Concernant la promenade de Létang, Pol Francisco émet le voeu de voir des
petits restaurants s'y installer avec d'autres équipements collectifs pour
donner vie à cet espace à l'état d'abandon depuis des années, ouvert au public
depuis peu, sur initiative personnelle du directeur de l'Institut Cervantès. Le
lieu, grâce aux vues imprenables qu'il offre, peut aisément s'inscrire dans une
stratégie de redynamisation du centre historique du centre-ville historique
d'Oran.
Fort de son expérience, la situation jugée désastreuse par le commun des
citoyens du quartier Sidi El-Houari ne lui semble pas définitivement irrécupérable.
Au contraire, il y voit une opportunité pour relancer un tas de projets qui ne
manqueront pas d'insuffler une véritable dynamique à cette partie de la ville.
Enfin, Francisco Pol, qui envisage de revenir en Algérie pour animer des
ateliers pour les spécialistes sur la réhabilitation, se déclare disposé à
s'insérer dans une dynamique de ce genre une fois décidée et enclenchée.
Lors de sa conférence, où il a étalé un certain nombre de cas de
réhabilitation des centres historiques réalisés en Espagne ces vingt dernières
années, il commencera par préciser deux faits historiques de grandes
importance. L'intérêt pour les centres historiques dans son pays, apparu aux
débuts des années 70, s'est manifesté comme «un mouvement de résistance au
franquisme» et à son corollaire, «la spéculation foncière» qu'avaient suscitée
ces centres historiques. Cette résistance a été le fait de la société civile,
mais aussi d'un corps de métiers, celui des architectes, précisera le
conférencier. Sans l'instauration d'une démocratie, surtout une démocratie
locale, la réhabilitation des centres historiques, qui a donné au bout de vingt
ans des résultats plus que probants en Espagne, cette entreprise n'aurait
jamais vu le jour.
En tant que participant à la rédaction de la législation sur le
financement des opérations de réhabilitation, le conférencier a longuement
évoqué les sources de financement des opérations de réhabilitation réalisées,
les instruments ayant permis la faisabilité de ces opérations et les
partenaires de ces projets. Parmi ces derniers, il a cité la commune, la région
et l'Etat.
Détruisant une idée préconçue, il précisera qu'au départ, la
réhabilitation du centre historique de Madrid a démarré avec un budget de 3
millions d'euros. Or, ce centre est devenu un haut lieu touristique, dans un
pays drainant chaque année 50 millions de touristes, selon le conférencier. Sa
conférence a été une longue exposition des cas réussis en Espagne, où l'on
relève les combinaisons les plus ingénieuses. Le cas de Madrid, apparemment le
plus proche du cas de Sidi El-Houari, démontre qu'en raison de l'avancement de
ce territoire de savoir, des miracles sont possibles. A Madrid, sur les 56.000
logements que comptait le centre historique, 30% étaient pratiquement en état
de délabrement très avancé, pour ne pas dire en ruine tout simplement. Mais
l'opération de réhabilitation a permis, en combinant techniques nouvelles et
exigences de conservation du caractère particulier de ce genre d'habitat,
c'est-à-dire les données sociologiques, de redonner vie à ce centre historique.

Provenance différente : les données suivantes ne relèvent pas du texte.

Definition SetContentEncode (m : HttpSvrSendMsg) (encode : list byte) : option HttpSvrSendMsg :=
  if may_set m E_CONT_CODING then put m E_CONT_CODING [B["Content-Encoding: "]; encode; [CR; LF]]
  else None.

Definition SetContentType (m : HttpSvrSendMsg) (type : list byte) : option HttpSvrSendMsg :=
  if may_set m E_CONT_TYPE then put m E_CONT_TYPE [B["Content-Type: "]; type; [CR; LF]] else None.

Definition SetContentLanguage (m : HttpSvrSendMsg) (language : list byte) : option HttpSvrSendMsg :=
  if may_set m E_CONT_LANGUAGE
  then put m E_CONT_LANGUAGE [B["Content-Language: "]; language; [CR; LF]] else None.

(** [SetBody(body, len)], [body] being the memory at the pointer. *)
Definition SetBody (m : HttpSvrSendMsg) (body : list byte) (len : Z) : option HttpSvrSendMsg :=
  if negb (has m E_BODY) then
    m ← (if negb (has m E_VER) then SetHttpVersion m B["HTTP/1.1"] else Some m);
    m ← (if negb (has m E_STATUS_CODE) then SetStatusCode m B["200"] else Some m);
    m ← (if negb (has m E_STATUS_PHRASE) then SetStatusPhrase m B["OK"] else Some m);
    m ← (if negb (has m E_CONT_TYPE) then SetContentType m B["text/html;charset=utf-8"] else Some m);
    b ← write_all (_pbuffer m) [B["Content-Length: "]; print_int len; [CR; LF; CR; LF]];
    b ← Buffer_Write b body (u32 len);
    Some (mkSend b (Z.lor (_sflag m) E_BODY))
  else None.

(** [SetSever] and [SetDate] write their literals with the one-argument
    [Write((void* )s)]: the eight bytes of the pointers [p1] and [p2], whatever
    the address, not the string. *)
Definition SetSever (p1 p2 : Z) (m : HttpSvrSendMsg) (svr : list byte) : option HttpSvrSendMsg :=
  if may_set m E_SERVER then put m E_SERVER [le_bytes 8 p1; svr; le_bytes 8 p2] else None.

Definition SetDate (p1 p2 : Z) (m : HttpSvrSendMsg) (date : list byte) : option HttpSvrSendMsg :=
  if may_set m E_DATE then put m E_DATE [le_bytes 8 p1; date; le_bytes 8 p2] else None.

Definition ToString (m : HttpSvrSendMsg) : option (list byte) :=
  load (Buffer_Data (_pbuffer m)) 0 (Z.to_nat (Buffer_Size (_pbuffer m))).
End http.
(* ===== verification/HttpSpec.v ===== *)
(** * The HTTP parsers against a byte-at-a-time reference

    [rstep] consumes one byte; [run] consumes a chunk.  [Parse_refines_run] is the
    equivalence of [Parse] with [run], from which the independence of the parse
    from the chunking follows. *)

From Stdlib Require Import ZArith Lia List Strings.String Strings.Byte Init.Byte.
From stdpp Require Import base numbers list option sets.
From S2P Require Import Prelude Buffer HttpMsg.

#[local] Set Warnings "-clear-no-such-hyp".

(** The state of the reference parser: a message whose buffer is its bytes. *)
Record RMsg := mkR {
  r_bytes : list byte;
  r_p1 : strpos; r_p2 : strpos; r_p3 : strpos;
  r_header : strpos; r_header2 : strpos; r_body : strpos;
  r_flag : parse_flag; r_assist : bool; r_iter : nat; r_bodysize : Z; r_vec : list strpos
}.

Definition pos_of (bs : list byte) : Z := Z.of_nat (length bs).

Section reference.
Variables F1 F2 F3 : parse_flag.

(** The bytes [bs] are in and nothing ended; whether the last byte was CR. *)
Definition pend_line (r : RMsg) (bs : list byte) (assist : bool) : RMsg :=
  mkR bs (r_p1 r) (r_p2 r) (r_p3 r) (r_header r) (r_header2 r) (r_body r) (r_flag r)
    assist (r_iter r) (r_bodysize r) (r_vec r).

(** The first field, then the second, ended with [bs]. *)
Definition end_field1 (r : RMsg) (bs : list byte) : RMsg :=
  mkR bs (mkPos (beg (r_p1 r)) (pos_of bs - 1)) (mkPos (pos_of bs) (end_ (r_p2 r))) (r_p3 r)
    (r_header r) (r_header2 r) (r_body r) F2 (r_assist r) (r_iter r) (r_bodysize r) (r_vec r).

En ce moment, il est un des hauts lieux touristiques dans la capitale Ibérique.
Le cas de Barcelone est lui aussi intéressant à évoquer, puisqu'il n'y a
pas si longtemps, son centre historique a lui aussi était en état de
délabrement avancé. Toutes les photos exposées lors de la conférence de
Francisco Pol démontrent l'audace des architectes qui ont réussi à «récupérer»
des édifices historiques souffrant de l'abandon auparavant, pour les réinscrire
dans des projets sociaux et du coup leur donner une seconde vie. L'expérience
espagnole, l'une des plus proches de nous, mérite qu'on s'y intéresse. D'autant
que les spécialistes espagnols sont apparemment disposés à coopérer avec les
spécialistes oranais et algériens. Donc, où se situe le blocage ?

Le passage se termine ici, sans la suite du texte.